The locks on this canal have been collectively named Old Ford Three Locks, all lying within the district of Old Ford, but are now individually known as Hertford Union Top, Middle and Bottom locks. They are grouped together towards the north-eastern end, and descend approximately 19 ft from the Regent's Canal to the Lee Navigation. They are all single manual locks, and the largest craft that can use them have a length of 72 feet and a beam of 14 feet.

Proceeding west to east, the locks are:

===Hertford Union Top Lock No. 1===
This is lock No.1, and is 0.63 mi from the Hertford Union Junction with the Regent's Canal. It is to the south of Victoria Park, with the tail of the lock passing beneath a cast iron footbridge accessing the park from Parnell Road. It has a fall of 6 ft 3 in.

The lock was designated a Grade II listed structure in 1990, and its bottom gates have rare cast iron balance beams. One of the adjacent cottages (No 3 Lock Cottages) is also a Grade II listed building.

===Hertford Union Middle Lock No. 2===
The middle lock has a fall of 8 ft 11 in The tail of the lock passes under Cadogan Terrace.

===Hertford Union Bottom Lock No. 3===
The lower lock has a fall of 3 ft 9 in. It is just 0.13 mi from the junction with the River Lee.

A now demolished public house, The Mitford Castle, by the ramp to the canal, on Wick Road, was where Thomas Briggs - the first victim of a railway murder - was taken to die from his wounds, in July 1864 (see Hackney Wick).

==Transport==
The nearest London Overground stations are Cambridge Heath at the western end or Hackney Wick at the eastern end.
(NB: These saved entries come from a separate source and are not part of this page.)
Lemma shorten_rejects_invalid_witness :
  handle default_base http_url_parses 0
    (PostShorten (mkShortenBody (JStr " http://localhost:5000/x ") None)) db_fresh
  = (Ok (json 400 (OObj [("error", OStr "Invalid URL")])), db_fresh).
Proof.
  destruct (shorten_rejects_invalid default_base http_url_parses 0
              (mkShortenBody (JStr " http://localhost:5000/x ") None) db_fresh
              " http://localhost:5000/x " eq_refl) as [H _].
  apply H. vm_compute. reflexivity.
Defined.

Lemma stats_snapshot_witness :
  handle default_base http_url_parses 20 (GetStats "abc123") db_expired_link
  = (Ok (json 200 (row_stats (mkRow "abc123" "https://example.com/a/b" 0 (Some 10%Z) 0))),
     db_expired_link).
Proof.
  destruct (stats_snapshot default_base http_url_parses "abc123" db_expired_link eq_refl)
    as [_ H].
  apply H. reflexivity.
Defined.

Lemma shorten_short_url_witness :
  exists c, body shortened_x7
            = BJson (OObj [("short_url", OStr (default_base ++ "/" ++ c));
                           ("short_code", OStr c)]).
Proof.
  apply (shorten_short_url default_base http_url_parses 0
           (mkShortenBody (JStr "https://example.com/a/b") None) db_fresh shortened_x7 db_after).
  - vm_compute. reflexivity.
  - reflexivity.
Defined.

Lemma shorten_missing_url_400_witness :
  handle default_base http_url_parses 0 (PostShorten (mkShortenBody (JStr "   ") None)) db_fresh
  = (Ok (json 400 (OObj [("error", OStr "Invalid URL")])), db_fresh).
Proof.
  apply shorten_missing_url_400. right; right. exists "   ". split; reflexivity.
Defined.

(* ================================================================= *)
(** ** Trimming *)

(** [trim_start] and [trim_end] on the characters of a string. *)
Fixpoint ltrim (l : list ascii) : list ascii :=
  match l with
  | [] => []
  | a :: t => if js_space a then ltrim t else l
  end.

Definition rtrim (l : list ascii) : list ascii := rev (ltrim (rev l)).

Lemma ltrim_start_chars s :
  list_ascii_of_string (trim_start s) = ltrim (list_ascii_of_string s).
Proof.
  induction s as [|a t IH]; simpl; [reflexivity|].
  destruct (js_space a); [exact IH|reflexivity].
Qed.

Lemma rev_str_chars s acc :
  list_ascii_of_string (rev_str s acc)
  = (rev (list_ascii_of_string s) ++ list_ascii_of_string acc)%list.
Proof.
  revert acc. induction s as [|a t IH]; intros acc; simpl; [reflexivity|].
  rewrite IH. simpl. rewrite <- app_assoc. reflexivity.
Qed.

Lemma trim_chars s :
  list_ascii_of_string (trim s) = rtrim (ltrim (list_ascii_of_string s)).
Proof.
  unfold trim, trim_end, rtrim.
  rewrite rev_str_chars, ltrim_start_chars, rev_str_chars, ltrim_start_chars.
  simpl. rewrite !app_nil_r. reflexivity.
Qed.

Lemma ltrim_idem l : ltrim (ltrim l) = ltrim l.
Proof.
  induction l as [|a t IH]; simpl; [reflexivity|].
  destruct (js_space a) eqn:E; [exact IH|]. simpl. rewrite E. reflexivity.
Qed.

Lemma ltrim_app x y :
  ltrim (x ++ y)%list = if forallb js_space x then ltrim y else (ltrim x ++ y)%list.
Proof.
  induction x as [|a t IH]; simpl; [reflexivity|].
  destruct (js_space a); simpl; [exact IH|reflexivity].
Qed.

Lemma ltrim_shape l :
  ltrim l = [] \/ exists c r, ltrim l = c :: r /\ js_space c = false.
Proof.
  induction l as [|a t IH]; [left; reflexivity|].
  simpl. destruct (js_space a) eqn:E; [exact IH|].
  right. exists a, t. auto.
Qed.

Lemma ltrim_rtrim_of_trimmed k :
  ltrim k = k -> ltrim (rtrim k) = rtrim k.
Proof.
  intros Hk. destruct (ltrim_shape k) as [E|[c [r [E Hc]]]]; rewrite Hk in E.
  - subst k. reflexivity.
  - subst k. unfold rtrim. simpl. rewrite ltrim_app.
    destruct (forallb js_space (rev r)); simpl.
    + rewrite Hc. simpl. rewrite Hc. reflexivity.
    + rewrite rev_app_distr. simpl. rewrite Hc. reflexivity.
Qed.

Lemma rtrim_idem l : rtrim (rtrim l) = rtrim l.
Proof. unfold rtrim. rewrite rev_involutive, ltrim_idem. reflexivity. Qed.

(** [s.trim()] is idempotent: the frontend sends [url.trim()] and the
    backend trims it again to the same string. *)
Theorem trim_idempotent s : trim (trim s) = trim s.
Proof.
  rewrite <- (string_of_list_ascii_of_string (trim (trim s))),
          <- (string_of_list_ascii_of_string (trim s)).
  f_equal. rewrite !trim_chars.
  set (k := ltrim (list_ascii_of_string s)).
  assert (Hk : ltrim k = k) by apply ltrim_idem.
  rewrite list_ascii_of_string_of_list_ascii.
  rewrite (ltrim_rtrim_of_trimmed k Hk). apply rtrim_idem.
Qed.

(* ================================================================= *)
(** ** More of the backend routes *)


(** The debug listing's entry for a row. *)
Definition debug_entry (r : Row) : JOut :=
  OObj [("short_code", OStr (short_code r)); ("original_url", OStr (original_url r))].

(** GET /api/debug/urls on a reachable store lists one entry per stored
    row, expired or not, in store order, and changes nothing. *)
Theorem debug_lists_all_rows B P t db :
  up db = true ->
  exists l, handle B P t GetDebugUrls db = (Ok (json 200 (OArr l)), db) /\
            length l = length (rows db) /\
            (forall r, In r (rows db) -> In (debug_entry r) l).
Proof.
  intros Hup. exists (map debug_entry (rows db)). split; [|split].
  - unfold_route. rewrite Hup. reflexivity.
  - apply length_map.
  - intros r Hin. apply in_map. exact Hin.
Qed.

(** GET /:shortCode of a code no row has answers the 404 Not Found page
    and leaves the store as it was, whether or not the store is
    reachable. *)
Theorem redirect_unknown_404 B P t c db :
  find_by_code c (rows db) = None ->
  handle B P t (GetRedirect c) db = (Ok (html 404 BNotFoundPage), db).
Proof.
  intros Hf. unfold_route. destruct (up db); [rewrite Hf|]; reflexivity.
Qed.

(** The fields of a row other than its click count. *)
Definition row_key (r : Row) : string * string * Z * option Z :=
  (short_code r, original_url r, created_at r, expires_at r).

Lemma bump_rows_keys c rs : map row_key (bump_rows c rs) = map row_key rs.
Proof.
  unfold bump_rows. rewrite map_map. apply map_ext. intros r.
  destruct (String.eqb (short_code r) c); reflexivity.
Qed.

(** No sequence of requests deletes a row or changes its code, URL,
    creation time or expiration: the rows before are, field for field
    (click counts apart), a prefix of the rows after. *)
Theorem run_keeps_records B P reqs db log db' :
  run B P reqs db = (log, db') ->
  exists extra, map row_key (rows db') = (map row_key (rows db) ++ extra)%list.
Proof.
  revert db log. induction reqs as [|[t q] rest IH]; intros db log H.
  - simpl in H. injection H as <- <-. exists []. rewrite app_nil_r. reflexivity.
  - simpl in H. destruct (handle_ok B P t q db) as [resp [db1 Hh]]. rewrite Hh in H.
    destruct (run B P rest db1) as [log' db2] eqn:Hr. injection H as <- <-.
    destruct (IH db1 log' Hr) as [extra Hx]. rewrite Hx.
    destruct (handle_rows B P t q db resp db1 Hh)
      as [[E _] | [[c [_ [_ [_ ->]]]] | [b [row [rest' [_ [_ [_ [_ ->]]]]]]]]].
    + rewrite E. eauto.
    + simpl. rewrite bump_rows_keys. eauto.
    + simpl. rewrite map_app, <- app_assoc. eauto.
Qed.

(* ================================================================= *)
(** ** The frontend against the backend *)

(** After [handleShorten], whatever its outcome, [isExpired] is false at
    every instant: the result is either cleared or the JSON answer of POST
    /api/shorten, which has no [expires_at] field, so App.js never shows its
    "This link has expired" message. *)
Theorem handleShorten_never_expired A B P pd jm now now' fe db fe' db' :
  handleShorten A B P jm now fe db = (Ok fe', db') -> isExpired pd now' fe' = false.
Proof.
  unfold handleShorten.
  destruct (String.eqb (trim (fe_url fe)) ""); [intros [= <- _]; reflexivity|].
  destruct (negb (fe_isValidUrl P (fe_url fe))); [intros [= <- _]; reflexivity|].
  unfold bind.
  destruct (handle_shorten_cases B P now
              (mkShortenBody (JStr (trim (fe_url fe))) (fe_expiresAt fe)) db)
    as [E|[E|[[d E]|[c [d E]]]]]; rewrite E; intros [= <- _]; reflexivity.
Qed.

(** With [REACT_APP_API_URL] equal to the backend's [BASE_URL], a result
    displayed by [handleShorten] carries [short_url] = BASE_URL/c, and the
    QR image App.js loads, GET /api/qr/c, encodes that same short URL. *)
Theorem handleShorten_qr_is_short_url B P jm now fe db fe' db' data :
  handleShorten B B P jm now fe db = (Ok fe', db') -> fe_result fe' = Some data ->
  exists c, jget "short_url" data = Some (OStr (B ++ "/" ++ c)) /\
            fe_qrCode fe' = Some (B ++ "/api/qr/" ++ c) /\
            (forall t d, handle B P t (GetQr c) d
                         = (Ok (mkResponse 200 "image/png" (BQrPng (B ++ "/" ++ c))), d)).
Proof.
  unfold handleShorten.
  destruct (String.eqb (trim (fe_url fe)) ""); [intros [= <- _]; discriminate|].
  destruct (negb (fe_isValidUrl P (fe_url fe))); [intros [= <- _]; discriminate|].
  unfold bind.
  destruct (handle_shorten_cases B P now
              (mkShortenBody (JStr (trim (fe_url fe))) (fe_expiresAt fe)) db)
    as [E|[E|[[d E]|[c [d E]]]]]; rewrite E; intros [= <- _]; try discriminate.
  simpl. intros [= <-]. exists c. split; [reflexivity|]. split; [reflexivity|].
  intros t d'. reflexivity.
Qed.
The canal towpath is open to walkers and cyclists, without permit. At its eastern end, the towpath joins the Lea Valley Walk. At Hackney Wick, the Capital Ring crosses the canal; with section 13 proceeding north-west toward Stoke Newington and section 14, south-east via The Greenway towards Beckton District Park. The towpath forms part of the "Limehouse Circuit" commencing at Limehouse Basin and utilising the Limehouse Cut, Lee Navigation, Regent's Canal and Hertford Union in a circular five-mile walk.

The Olympic Park was constructed to the east of the Lee Navigation. During the games, the Cut was closed to navigation and used for mooring visiting craft. In the legacy phase of the 2012 Summer Olympics, there is promised access to the Olympic Park and Bow Back Rivers.